* [TO DO]:
Begin at the first line below and copy each line exactly, ending with the line where "match ls with" appears.

Dataset entries:
(** [name.replace(' ', '_')] *)
Fixpoint replace_spaces (s : string) : string :=
  match s with
  | EmptyString => EmptyString
  | String c s' =>
      String (if Ascii.eqb c " " then "_"%char else c) (replace_spaces s')
  end.

Definition raw_html_path (name : string) : string :=
  "C:\EMPIRE\SATORI_Scraper\data\raw\senate\" +:+ replace_spaces name +:+ ".html".

Definition process_report (report_data : gmap string string)
  : M W (option report) :=
  log (ECall "process_report") ;;;
  _ <- lift (dict_item report_data "name") ;;
  downloaded <-
    download_report_with_enhanced_retry report_data default_max_retries ;;
  match downloaded with
  | Some (String _ _ as html_content) =>
      transactions <- extract_transactions_with_fallback html_content ;;
      name <- lift (dict_item report_data "name") ;;
      link <- lift (dict_item report_data "link") ;;
      now <- perform ENow (fun w => let '(t, w') := datetime_now_isoformat w in
                                    (Ok t, w')) ;;
      let result := report_result report_data name link transactions
                                  html_content now in
      perform (EWriteFile (raw_html_path name))
              (write_file (raw_html_path name) html_content) ;;;
      ret (Some result)
  | _ => ret None
  end.

End Methods.
End Extractor.

(* ================================================================== *)
(** * Statements in the words of the specification                     *)
(* ================================================================== *)

Module Spec.

(** [p] occurs in [s]. *)
Definition occurs_in (p s : string) : Prop :=
  exists pre post, s = pre +:+ p +:+ post.

(** The first non-empty list of [ls], the empty list when there is none. *)
Fixpoint first_nonempty {A} (ls : list (list A)) : list A :=
  match ls with
  | [] => []
  | [] :: rest => first_nonempty rest
  | l :: _ => l
  end.

(** A transaction carries a [raw_text] that is a non-empty string. *)
Definition raw_text_populated (t : gmap string pyval) : Prop :=
  exists s, t !! "raw_text" = Some (PStr s) /\ s <> EmptyString.

(** The first [Some] of a list of attempts. *)
Fixpoint first_some {A} (l : list (option A)) : option A :=
  match l with
  | [] => None
  | Some a :: _ => Some a
  | None :: rest => first_some rest
  end.

Definition is_attempt (e : event) : bool :=
  match e with
  | EAttempt _ => true
  | _ => false
  end.

(** Iterations of the retry loop started in a trace. *)
Definition attempts_made (tr : list event) : nat :=
  length (List.filter is_attempt tr).

Definition is_call (method : string) (e : event) : bool :=
  match e with
  | ECall m => String.eqb m method
  | _ => false
  end.

(** Calls of a method of the object in a trace. *)
Definition calls_of (method : string) (tr : list event) : nat :=
  length (List.filter (is_call method) tr).

Definition is_fetch (url : string) (e : event) : bool :=
  match e with
  | EDriverGet u => String.eqb u url
  | _ => false
  end.

(** Calls to the outside: everything but the markers [ECall] and [EAttempt]. *)
Definition is_outside (e : event) : bool :=
  match e with
  | ECall _ | EAttempt _ => false
  | _ => true
  end.

(** Every character of [s] is accepted by [p]. *)
Fixpoint all_chars (p : ascii -> bool) (s : string) : bool :=
  match s with
  | EmptyString => true
  | String c s' => p c && all_chars p s'
  end.

(** What a pattern means: [denotes ic r w cs cs'] when the word [w] has the
    shape [r] and the groups go from [cs] to [cs'] on the way. *)
Inductive denotes (ic : bool) : Re.regex -> string -> Re.caps -> Re.caps -> Prop :=
| D_set items c cs :
    Re.cset_mem ic items c = true ->
    denotes ic (Re.RSet items) (String c EmptyString) cs cs
| D_seq r1 r2 w1 w2 cs cs1 cs2 :
    denotes ic r1 w1 cs cs1 -> denotes ic r2 w2 cs1 cs2 ->
    denotes ic (Re.RSeq r1 r2) (w1 +:+ w2) cs cs2
| D_alt_l r1 r2 w cs cs' :
    denotes ic r1 w cs cs' -> denotes ic (Re.RAlt r1 r2) w cs cs'
| D_alt_r r1 r2 w cs cs' :
    denotes ic r2 w cs cs' -> denotes ic (Re.RAlt r1 r2) w cs cs'
| D_rep items lo hi w cs :
    all_chars (Re.cset_mem ic items) w = true ->
    (lo <= String.length w)%nat ->
    (forall h, hi = Some h -> (String.length w <= h)%nat) ->
    denotes ic (Re.RRep items lo hi) w cs cs
| D_opt_some r w cs cs' :
    denotes ic r w cs cs' -> denotes ic (Re.ROpt r) w cs cs'
| D_opt_none r cs :
    denotes ic (Re.ROpt r) EmptyString cs cs
| D_group n r w cs cs' :
    denotes ic r w cs cs' -> denotes ic (Re.RGroup n r) w cs ((n, w) :: cs').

* [WRITTEN ANSWER]:
(** [name.replace(' ', '_')] *)
Fixpoint replace_spaces (s : string) : string :=
  match s with
  | EmptyString => EmptyString
  | String c s' =>
      String (if Ascii.eqb c " " then "_"%char else c) (replace_spaces s')
  end.

Definition raw_html_path (name : string) : string :=
  "C:\EMPIRE\SATORI_Scraper\data\raw\senate\" +:+ replace_spaces name +:+ ".html".

Definition process_report (report_data : gmap string string)
  : M W (option report) :=
  log (ECall "process_report") ;;;
  _ <- lift (dict_item report_data "name") ;;
  downloaded <-
    download_report_with_enhanced_retry report_data default_max_retries ;;
  match downloaded with
  | Some (String _ _ as html_content) =>
      transactions <- extract_transactions_with_fallback html_content ;;
      name <- lift (dict_item report_data "name") ;;
      link <- lift (dict_item report_data "link") ;;
      now <- perform ENow (fun w => let '(t, w') := datetime_now_isoformat w in
                                    (Ok t, w')) ;;
      let result := report_result report_data name link transactions
                                  html_content now in
      perform (EWriteFile (raw_html_path name))
              (write_file (raw_html_path name) html_content) ;;;
      ret (Some result)
  | _ => ret None
  end.

End Methods.
End Extractor.

(* ================================================================== *)
(** * Statements in the words of the specification                     *)
(* ================================================================== *)

Module Spec.

(** [p] occurs in [s]. *)
Definition occurs_in (p s : string) : Prop :=
  exists pre post, s = pre +:+ p +:+ post.

(** The first non-empty list of [ls], the empty list when there is none. *)
Fixpoint first_nonempty {A} (ls : list (list A)) : list A :=
  match ls with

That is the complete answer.